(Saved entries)
[Start of section]

(* ===== verification/EndToEnd.v ===== *)
(** * Messages over connections

    The composition that an RPC or a protobuf application uses:
    [GenericPbCodec::Send] builds a frame in a chunk list and passes it to
    [ConnectionBase::Send]; at the peer the read events of the connection append
    to its input buffer and call the codec's [OnMessage] on it. *)

From Stdlib Require Import ZArith Lia.
From S2P Require Import Prelude Buffer ChunkList XXHash Codec Poller Connection.

(** ** The composed operations *)

Section compose.
Context `{Heap} (cb : callbacks).

(** [GenericPbCodec::Send] in the loop's thread. *)
Definition codec_Send (tag : list byte) (sys : sys_write) (c : Connection) (ser : list stream_call) (cached : Z)
  : option Connection :=
  buffer ← Codec.Send tag ser cached;
  '(c, _) ← SendChunks cb true sys c buffer;
  Some c.

Fixpoint codec_Sends (tag : list byte) (sys : sys_write) (c : Connection) (sers : list (list stream_call))
  : option Connection :=
  match sers with
  | [] => Some c
  | ser :: sers => c ← codec_Send tag sys c ser (zlen (written ser)); codec_Sends tag sys c sers
  end.

End compose.

(** The read events of a connection whose message callback is the codec's
    [OnMessage]; what the codec reports is recorded. *)
Definition codec_callbacks {M} (parse : list byte -> option M) (tag : list byte) `{Heap} : callbacks :=
  mkCallbacks (Some (fun b => snd <$> OnMessage parse tag b)) false false false 0.

Definition read_events (segs : list (list byte)) : list conn_op := map (fun s => OpRead (ReadvBytes s)) segs.

(** ** Sending a whole list *)

Section sending.
Context `{Heap} (cb : callbacks).

(** The kernel has room for all of it. *)
Definition takes_all (sys : sys_write) : Prop := forall bs, sys bs = WriteBytes (zlen bs).

(** Advancing over everything frees every chunk, empty ones included. *)
Lemma advance_all fuel cs free :
  cl_wf (mkChunkList cs free) -> zlen (views cs) < 2 ^ 63 -> (length cs < fuel)%nat ->
  exists l, AdvanceRead_loop fuel (mkChunkList cs free) (zlen (views cs)) = Some l /\ buffers_ l = [].
Proof.
  revert cs free. induction fuel as [|k IH]; intros cs free Hwf Hl Hf; [lia|]. cbn [AdvanceRead_loop buffers_].
  destruct cs as [|c cs]; [by eexists|]. rewrite views_cons, zlen_app in *.
  pose proof (cl_chunks _ Hwf) as W. cbn [buffers_] in W. inversion W as [|? ? Hc _]; subst.
  pose proof (zlen_chunk_view c Hc) as Hv. pose proof (zlen_nonneg (views cs)). pose proof (zlen_nonneg (chunk_view c)).
  assert (chunk_readable c = zlen (chunk_view c)) as -> by (rewrite readable_spec by done; lia).
  rewrite (proj2 (Z.leb_le _ _)) by lia. unfold PutToFreeChunk. cbn [buffers_ free_buffers_].
  rewrite (chunk_max _ Hc), Z.eqb_refl. cbn [mbind option_bind].
  rewrite u64_id by lia. replace (zlen (chunk_view c) + zlen (views cs) - zlen (chunk_view c)) with (zlen (views cs)) by lia.
  apply IH; [by apply cl_wf_tail|lia|cbn in Hf; lia].
Qed.

Lemma SendChunks_all c l sys :
  conn_inv c -> state_ c = kConnected -> ChunkList.content (output_buffer_ c) = [] ->
  cl_wf l -> ChunkList.content l <> [] -> zlen (ChunkList.content l) < 2 ^ 63 -> GetChunkSize l <= IOVEC_MAX ->
  takes_all sys ->
  exists c' rest, SendChunks cb true sys c l = Some (c', rest) /\ conn_inv c' /\ state_ c' = kConnected /\
    wire c' = wire c ++ ChunkList.content l /\ ChunkList.content (output_buffer_ c') = [].
Proof.
  intros I Hs Ho Hl Hne Hz Hm Hsys. unfold SendChunks. destruct (decide (state_ c = kConnected)); [|done].
  unfold SendInLoopForChunkList.
  assert (WriteFd sys l = Some (zlen (ChunkList.content l), None, ChunkList.content l)) as ->.
  { assert (1 <= GetChunkSize l) as H1.
    { unfold GetChunkSize. destruct (buffers_ l) as [|x xs] eqn:Eb; [by unfold ChunkList.content in Hne; rewrite Eb in Hne|].
      rewrite zlen_cons. pose proof (zlen_nonneg xs). lia. }
    unfold WriteFd. rewrite (ChunkListWriteFd_sys sys l (zlen (ChunkList.content l))) by (done || lia).
    cbn [mbind option_bind]. by rewrite Hsys, take_ge by (unfold zlen; lia). }
  cbn [mbind option_bind]. assert (0 < zlen (ChunkList.content l)) as Hpos.
  { destruct (ChunkList.content l); [done|]. rewrite zlen_cons. pose proof (zlen_nonneg l0). lia. }
  rewrite (proj2 (Z.ltb_lt _ _)) by lia. destruct l as [cs free].
  destruct (advance_all (S (length cs)) cs free Hl Hz ltac:(lia)) as (l' & E & Eb).
  unfold ChunkList.AdvanceRead. cbn [buffers_]. change (ChunkList.content (mkChunkList cs free)) with (views cs) in *.
  rewrite E. cbn [mbind option_bind]. assert (HasReadable l' = false) as -> by (unfold HasReadable, IsEmpty, GetChunkSize; by rewrite Eb).
  set (c1 := put_wire (accept_bytes c (views cs)) (views cs)).
  assert (conn_inv c1) as I1.
  { destruct I; split; try done. unfold c1. conn_cbn. rewrite ci_stream, Ho, !app_nil_r. done. }
  set (c2 := if write_complete_callback_ cb then QueueTask c1 TCallWriteComplete else c1).
  assert (conn_inv c2 /\ state_ c2 = kConnected /\ wire c2 = wire c ++ views cs /\ output_buffer_ c2 = output_buffer_ c)
    as (I2 & S2 & W2 & O2).
  { unfold c2. destruct (write_complete_callback_ cb); split_and!; try done. by apply inv_queue. }
  eexists _, _. split; [done|]. destruct (writing c2) eqn:Ew.
  - split_and!; try done; [|change (ChunkList.content (output_buffer_ c2) = []); by rewrite O2]. apply inv_events; [done|by left|]. rewrite O2. by rewrite Ho.
  - by rewrite O2.
Qed.

End sending.

(** ** Receiving *)

(** The read events of the connection are the reads of [receive]. *)
Lemma read_events_receive `{Heap} {M} (parse : list byte -> option M) tag segs r evs b :
  Forall (fun s => 0 < zlen s <= extra_buf_size) segs ->
  receive (OnMessage parse tag) segs (input_buffer_ r) = Some (evs, b) ->
  exists r', run_conns (codec_callbacks parse tag) r (read_events segs) = Some r' /\ input_buffer_ r' = b.
Proof.
  intros Hs. revert r evs. induction Hs as [|s segs Hs _ IH]; intros r evs E; cbn [receive read_events map run_conns] in *.
  { injection E as <- <-. by exists r. }
  destruct (BufferReadFromFd (input_buffer_ r) (ReadvBytes s)) as [[[b1 n] e]|] eqn:Er; [|done]. cbn [mbind option_bind] in E.
  assert (n = zlen s /\ e = None) as [-> ->] by (unfold BufferReadFromFd in Er; inv_monad; destruct (_ <=? _) in *; inv_monad; by simplify_eq).
  destruct (OnMessage parse tag b1) as [[evs1 b2]|] eqn:Eo; [|done]. cbn [mbind option_bind] in E.
  destruct (receive _ segs b2) as [[evs2 b3]|] eqn:E2; [|done]. injection E as _ <-.
  cbn [run_conn HandleRead head mbind option_bind]. unfold HandleLtRead. rewrite Er. cbn [mbind option_bind].
  rewrite (proj2 (Z.eqb_neq _ _)) by lia. unfold extra_buf_size in Hs.
  rewrite check_bind_true by (apply andb_true_iff; split; [lia|]; apply negb_true_iff, Z.eqb_neq; change (u64 (-1)) with (2 ^ 64 - 1); lia).
  unfold deliver. cbn [message_callback_ codec_callbacks]. conn_cbn. rewrite Eo. cbn [fmap option_fmap option_map snd mbind option_bind].
  apply (IH (with_input (call (with_input r b1) (CbMessage (Buffer.content b1))) b2) evs2). exact E2.
Qed.

(** ** Properties *)

Section both_ends.
Context `{Heap} {M} (parse : list byte -> option M) (tag : list byte) (cb : callbacks) (sys : sys_write).
Context (Hal : can_alloc chunk_node_bytes = true) (Htag : tag <> []).

(** A message that the codec can send in one call to writev. *)
Definition sendable (x : list stream_call * M * ChunkList) : Prop :=
  sends parse tag x /\ GetChunkSize (snd x) <= IOVEC_MAX.

Lemma codec_Sends_spec s xs :
  conn_inv s -> state_ s = kConnected -> ChunkList.content (output_buffer_ s) = [] -> takes_all sys ->
  Forall sendable xs ->
  exists s', codec_Sends cb tag sys s (map (fun x => fst (fst x)) xs) = Some s' /\ conn_inv s' /\
    wire s' = wire s ++ concat (map (fun x => ChunkList.content (snd x)) xs) /\ ChunkList.content (output_buffer_ s') = [].
Proof.
  intros I Hst Ho Hsys Hxs. revert s I Hst Ho. induction Hxs as [|[[ser m] l] xs [Hx Hg] _ IH]; intros s I Hst Ho.
  { exists s. cbn. by rewrite app_nil_r. }
  destruct (sends_carries parse tag ser m l Hal Htag Hx) as [Hc Hz].
  pose proof (carries_nonempty _ _ _ _ Hc) as Hne. destruct Hx as (Hp & Hsz & l0 & E0 & Hl & E).
  change kMaxMessageLength with 67108864 in *. unfold extra_buf_size in *.
  destruct (Send_spec Hal tag ser l0) as (l' & h & E' & Hwf & _ & _); try done; [lia|].
  rewrite E in E'. injection E' as <-. cbn [map fst snd codec_Sends] in *. unfold codec_Send. rewrite E. cbn [mbind option_bind].
  destruct (SendChunks_all cb s l sys) as (s1 & rest & -> & I1 & Hs1 & Hw1 & Ho1); try done; [lia|].
  cbn [mbind option_bind]. destruct (IH s1 I1 Hs1 Ho1) as (s2 & E2 & I2 & Hw2 & Ho2). exists s2. split_and!; try done.
  rewrite Hw2, Hw1. cbn [concat]. by rewrite <- app_assoc.
Qed.

End both_ends.

(** C2 Messages cross a pair of connections. The sender's connection is open with an
    empty output buffer; each message gives a frame of at most 1024 chunks (about 4 MiB;
    a longer one is never written) whose size with a read of 64 KiB stays below the
    limit of 64 MiB, and the kernel takes each frame whole. Then the frames reach the
    wire whole and in order, and if they reach the peer, whose input buffer is empty, in
    read events of up to 64 KiB, cut anywhere, its connection reports exactly these
    messages in order, without an error and without an assertion failing anywhere. *)
Theorem messages_cross_connections `{Heap} {M} (parse : list byte -> option M) (tag : list byte)
    (cb : callbacks) (sys : sys_write) (fd : Z) (b : Buffer) (os : list conn_op) (s r : Connection)
    (xs : list (list stream_call * M * ChunkList)) (segs : list (list byte)) :
  can_alloc chunk_node_bytes = true -> tag <> [] -> Forall (sendable parse tag) xs ->
  callbacks_ok cb -> buf_wf b -> BUFFER_PREFIX_SIZE <= read_index_ b -> conn_ops_ok cb (make_Connection fd b) os ->
  run_conns cb (make_Connection fd b) os = Some s -> state_ s = kConnected ->
  ChunkList.content (output_buffer_ s) = [] -> takes_all sys ->
  buf_wf (input_buffer_ r) -> BUFFER_PREFIX_SIZE <= read_index_ (input_buffer_ r) ->
  Buffer.content (input_buffer_ r) = [] ->
  exists s' sent, codec_Sends cb tag sys s (map (fun x => fst (fst x)) xs) = Some s' /\ wire s' = wire s ++ sent /\
    accepted s' = wire s' /\
    (concat segs = sent -> Forall (fun s => 0 < zlen s <= extra_buf_size) segs ->
     (forall n, n <= zlen (data_ (input_buffer_ r)) + zlen sent -> can_alloc n = true) ->
     exists r', run_conns (codec_callbacks parse tag) r (read_events segs) = Some r' /\
       receive (OnMessage parse tag) segs (input_buffer_ r) =
         Some (map (fun x => OnMsg (snd (fst x))) xs, input_buffer_ r') /\
       Buffer.content (input_buffer_ r') = []).
Proof.
  intros Hal Htag Hxs Hcb Hb Hp Hok Hrun Hst Ho Hsys Hbr Hpr Hcr.
  destruct (run_conns_spec cb Hal Hcb _ os (make_Connection_inv fd b Hb Hp) Hok) as (s0 & E & I).
  assert (s0 = s) as -> by congruence.
  destruct (codec_Sends_spec parse tag cb sys Hal Htag s xs I Hst Ho Hsys Hxs) as (s' & E' & I' & Hw & Ho').
  exists s', (concat (map (fun x => ChunkList.content (snd x)) xs)). split_and!; try done.
  { by rewrite (ci_stream _ I'), Ho', app_nil_r. }
  intros Hsegs Hsz Hall.
  destruct (codec_receives parse tag xs segs (input_buffer_ r)) as (b' & Er & Hc'); try done.
  - eapply Forall_impl; [exact Hxs|]. by intros x [Hx _].
  - eapply Forall_impl; [exact Hsz|]. cbn. lia.
  - by rewrite Hsegs.
  - destruct (read_events_receive parse tag segs r _ b' Hsz Er) as (r' & Er' & Hb'). exists r'. by rewrite Hb'.
Qed.

Definition roomy_kernel : sys_write := fun bs => WriteBytes (zlen bs).

Definition demo_established : Connection :=
  call (ch_EnableReading (with_state demo_conn kConnected)) (CbConnection kConnected).

Definition demo_messages : list (list stream_call * list byte * ChunkList) :=
  [demo_sent (str "select 1"); demo_sent (str "bye")].

Lemma demo_messages_sendable : Forall (@sendable zero_heap (list byte) Some demo_tag) demo_messages.
Proof.
  repeat apply Forall_cons_2; try apply Forall_nil_2;
    (split; [apply demo_sends; [reflexivity|eexists; vm_compute; reflexivity]|vm_compute; discriminate]).
Qed.

Lemma messages_cross_connections_witness :
  exists s' sent, @codec_Sends zero_heap no_callbacks demo_tag roomy_kernel demo_established
      (map (fun x => fst (fst x)) demo_messages) = Some s' /\ wire s' = wire demo_established ++ sent /\
    accepted s' = wire s' /\
    (concat [take 3 demo_stream; take 20 (drop 3 demo_stream); drop 23 demo_stream] = sent ->
     Forall (fun s => 0 < zlen s <= extra_buf_size) [take 3 demo_stream; take 20 (drop 3 demo_stream); drop 23 demo_stream] ->
     (forall n, n <= zlen (data_ (input_buffer_ demo_established)) + zlen sent -> @can_alloc zero_heap n = true) ->
     exists r', @run_conns zero_heap (@codec_callbacks (list byte) Some demo_tag zero_heap) demo_established
         (read_events [take 3 demo_stream; take 20 (drop 3 demo_stream); drop 23 demo_stream]) = Some r' /\
       @receive zero_heap _ (@OnMessage (list byte) Some zero_heap demo_tag)
         [take 3 demo_stream; take 20 (drop 3 demo_stream); drop 23 demo_stream] (input_buffer_ demo_established) =
         Some (map (fun x => OnMsg (snd (fst x))) demo_messages, input_buffer_ r') /\
       Buffer.content (input_buffer_ r') = []).
Proof.
  apply (@messages_cross_connections zero_heap (list byte) Some demo_tag no_callbacks roomy_kernel 5 demo_input [OpEstablish]
    demo_established demo_established demo_messages);
    [reflexivity|discriminate|exact demo_messages_sendable|exact no_callbacks_ok|split; vm_compute; congruence
    |vm_compute; congruence|split; [reflexivity|intros ? _; exact Logic.I]|reflexivity|reflexivity|reflexivity
    |intros bs; reflexivity|split; vm_compute; congruence|vm_compute; congruence|reflexivity].
Defined.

[End of section]

* [WHAT YOU HAVE TO DO]: An exact, complete copy of the lines above from the one with "- by rewrite Hsegs." through the one with "Definition demo_established : Connection" is the whole answer.

* [EXERCISE OUTPUT]:
  - by rewrite Hsegs.
  - destruct (read_events_receive parse tag segs r _ b' Hsz Er) as (r' & Er' & Hb'). exists r'. by rewrite Hb'.
Qed.

Definition roomy_kernel : sys_write := fun bs => WriteBytes (zlen bs).

Definition demo_established : Connection :=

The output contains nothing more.